- _What the task asks_:
Read through the data and report every line in which the word "that" occurs.

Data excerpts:
(** * monster-backend: habit ledger, XP accounting, Hell Week, battles, friends

    A shallow embedding of the two Express applications of the repository,
    [server.js] (module [Server]) and the serverless copy [api/index.js]
    (module [Api]), together with the Mongoose models [models/User.js] and
    [models/Habit.js].

    Conventions of the embedding.
    - JavaScript numbers that hold XP, levels, day counts and millisecond
      timestamps are integers of [Z].
    - A Mongo [ObjectId] is a [nat]; [toString] on ids is injective, so the
      string comparisons of the routes are comparisons of ids.
    - A collection is the list of its documents in insertion order;
      [findOne] returns the first match.
    - [new Date()] / [Date.now()] readings are arguments of the routes, and
      the outcomes of [Math.floor(Math.random() * 36)] are a list carried by
      the world.
    - Each route is a function from its request and the world to a response
      and a new world; [None] stands for a handler that never finishes (the
      friend-code retry loop of the pre-save hook running out of draws). *)

From Stdlib Require Import ZArith List String Ascii Bool Lia Permutation.
From Stdlib Require Import Sorted.
Import ListNotations.
Local Open Scope string_scope.
Local Open Scope list_scope.
Local Open Scope Z_scope.

Set Implicit Arguments.

Definition ObjectId := nat.
Bind Scope nat_scope with ObjectId.

(** [x || d] on numbers: [0] is falsy. *)
Definition or_else (x d : Z) : Z := if x =? 0 then d else x.

(* ------------------------------------------------------------------ *)
(** ** Leveling policy ([server.js], RPG helpers) *)

Definition LEVEL_THRESHOLDS : list Z :=
  [0; 100; 300; 600; 1000; 1500; 2100; 2800; 3600; 5000; 10000; 20000].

- _Response for this exercise_:
    - JavaScript numbers that hold XP, levels, day counts and millisecond
      and a new world; [None] stands for a handler that never finishes (the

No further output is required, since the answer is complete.